The impact of open data isn’t limited to the financial sector. The big utility companies in the UK have long benefitted from the revenues delivered by disengaged customers sitting on profitable standard variable rate tariffs. However, regulators are attempting to force these customer data sets into a space where start-ups and competitors can engage, activate and ultimately capture these customers while offering them better tariffs and differentiated services.
The push for transparency
Even within industries without regulatory pressures, the first-party customer data that has provided an edge in capturing and retaining valuable customers, is being supplemented or usurped by new data sets available to all, and an increasing demand for transparency.
Insurers, for example, have seen their customer relationships eroded and their prices slashed by increased product transparency driven by the comparison sites. Some insurers have taken the view that if they can’t beat them, join them; launching comparison websites themselves and generating new revenue streams through affiliation.
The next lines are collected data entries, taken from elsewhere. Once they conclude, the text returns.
(* ===== verification/EventLoopSpec.v ===== *)
(** * What the EventLoop promises to other threads

    Functors run in the order they were queued, once each; the loop never
    blocks in poll with work queued or quit requested without the eventfd
    being readable or a wakeup under way. *)

From stdpp Require Import gmap.
From S2P Require Import Prelude EventLoop.

Section Spec.

Context (fbody : Z -> list cmd).

(** Functors taken by [doPendingFunctors] and not run yet. *)
Definition in_hand (p : phase) : list Z := match p with Draining fs => fs | _ => [] end.

(** A wakeup has arrived or will. *)
Definition woken (s : EventLoop) : Prop := 0 < wakeupFd_ s \/ 0 < waking s.

(** Where the loop may not go to sleep over queued functors. *)
Definition must_wake (s : EventLoop) : Prop :=
  match pc s with
  | Handling _ => False
  | Polling => pendingFunctors_ s <> [] \/ quit_ s = true
  | _ => pendingFunctors_ s <> []
  end.

(** What the flags of the class say about the program counter. *)
Definition is_idle (p : phase) : bool := match p with Idle => true | _ => false end.
Definition is_draining (p : phase) : bool := match p with Draining _ => true | _ => false end.
Definition is_handling (p : phase) : bool := match p with Handling _ => true | _ => false end.
Definition conn_step (c : TcpConnection) (l : conn_label) : outcome TcpConnection :=
  match l with
  | LEvent revents readv wr =>
      let c1 := set_channel (set_revents revents (channel_ c)) c in
      handleEvent channel_ set_channel (channel_callback readv wr) true c1
  | LRunFunctor wr =>
      match queue c with
      | [] => Ok c
      | f :: fs => run_cfunctor wr f (set_queue fs c)
      end
  | LDelayed =>
      if 0 <? delayed c then Ok (forceClose (set_delayed (delayed c - 1) c)) else Ok c
  | LSendRemote data => Ok (send_remote data c)
  | LShutdownRemote => Ok (shutdown_remote c)
  | LForceCloseRemote => Ok (forceClose_remote c)
  | LForceCloseWithDelayRemote => Ok (forceCloseWithDelay_remote c)
  | LRemote i => Ok (match remotes c !! i with Some r => remote_access i r c | None => c end)
  | LStartReadRemote => Ok (queueFunctor FStartReadInLoop c)
  | LStopReadRemote => Ok (queueFunctor FStopReadInLoop c)
  end.

End TcpConnection.

Arguments TcpConnection B : clear implicits.
(* ===== verification/TcpConnectionInv.v ===== *)
(** * The TcpConnection invariant

    The byte stream, the event mask and the life cycle of a connection, and
    that every operation keeps them. *)

From stdpp Require Import gmap.
From S2P Require Import Prelude Buffer BufferSpec Channel Poller TcpConnection.

(** ** What is assumed of the kernel *)

Definition write_spec (wr : list byte -> wresult) : Prop :=
  forall data, match wr data with Wrote n => 0 <= n <= zlen data | WErr _ => True end.

(** ** Protocol of the calls on the channel *)

(** Replays the calls: the descriptor of the channel, whether it is
    registered, and its events. *)
Inductive rstate : Type :=
| RInit
| RLive (fd : Z) (added : bool) (ev : Z)
| RBad.

Definition replay_one (chan : Z) (s : rstate) (o : chan_op) : rstate :=
  match s with
  | RInit => match o with ONew p fd => if p =? chan then RLive fd false 0 else RBad | _ => RBad end
  | RLive fd added ev =>
      match op_events o with
      | Some (p, f) => if (p =? chan) && (added || negb (f ev =? 0)) then RLive fd true (f ev) else RBad
      | None =>
          match o with
          | ORemove p => if (p =? chan) && added && (ev =? 0) then RLive fd false ev else RBad
          | _ => RBad
          end
      end
  | RBad => RBad
  end.

Definition replay (chan : Z) (ops : list chan_op) : rstate := foldl (replay_one chan) RInit ops.

Arguments replay : simpl never.

Lemma replay_snoc chan ops o : replay chan (ops ++ [o]) = replay_one chan (replay chan ops) o.
Proof. unfold replay. by rewrite foldl_app. Qed.

Section Inv.

Context {B : Type} `{!ByteQueue B}.
Context (chan : Z) (user : cevent -> list uaction).

Abbreviation conn := (TcpConnection B).

Definition out_bytes (c : conn) : list byte := bq_contents (outputBuffer_ c).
Whether it’s the advanced profiling and targeting offered by the big social networking and search providers, or new and unique profiling tools that generate unimaginable levels of insight, how businesses use open data is going to be a key battle ground for future success. With a few simple user permissions, for instance, a brand can analyse all images on a user’s mobile phone to profile the individual and predict with high accuracy a life event such as moving home. The first business to capitalise upon this insight and reach customers before their competitors will win.
The connected home represents another significant battleground for open data. Traditionally, individual providers have been focused on creating closed environments where data is only shared within the platform of choice. However, customers are wising up and demanding interoperability between devices. The battle is no longer to own the connected home, but how to be a key collaborator in a complex mixed-device, mixed-provider ecosystem, unique to each consumer.
The key to success
The direction of travel is clear: Increasingly open data and API integration opportunities across all industries are being driven by regulation, third-party data sets and consumer expectations for interoperability. The companies that will win are those who understand their role in the ‘human experiences’ desired by their customers, combined with an ability to expose, integrate with and collaborate in open environments at pace.
If big businesses across any sector are to survive their own "open-banking" revolution-they must understand the opportunities this new level of openness offers to both their business and their competitors both large and small. They must seize the initiative and create new remarkable experiences that embrace open data and partnerships. Those that don’t will watch others drive a wedge between their services and their customers through better-integrated experiences and propositions, leaving traditional businesses as little more than the commodity players.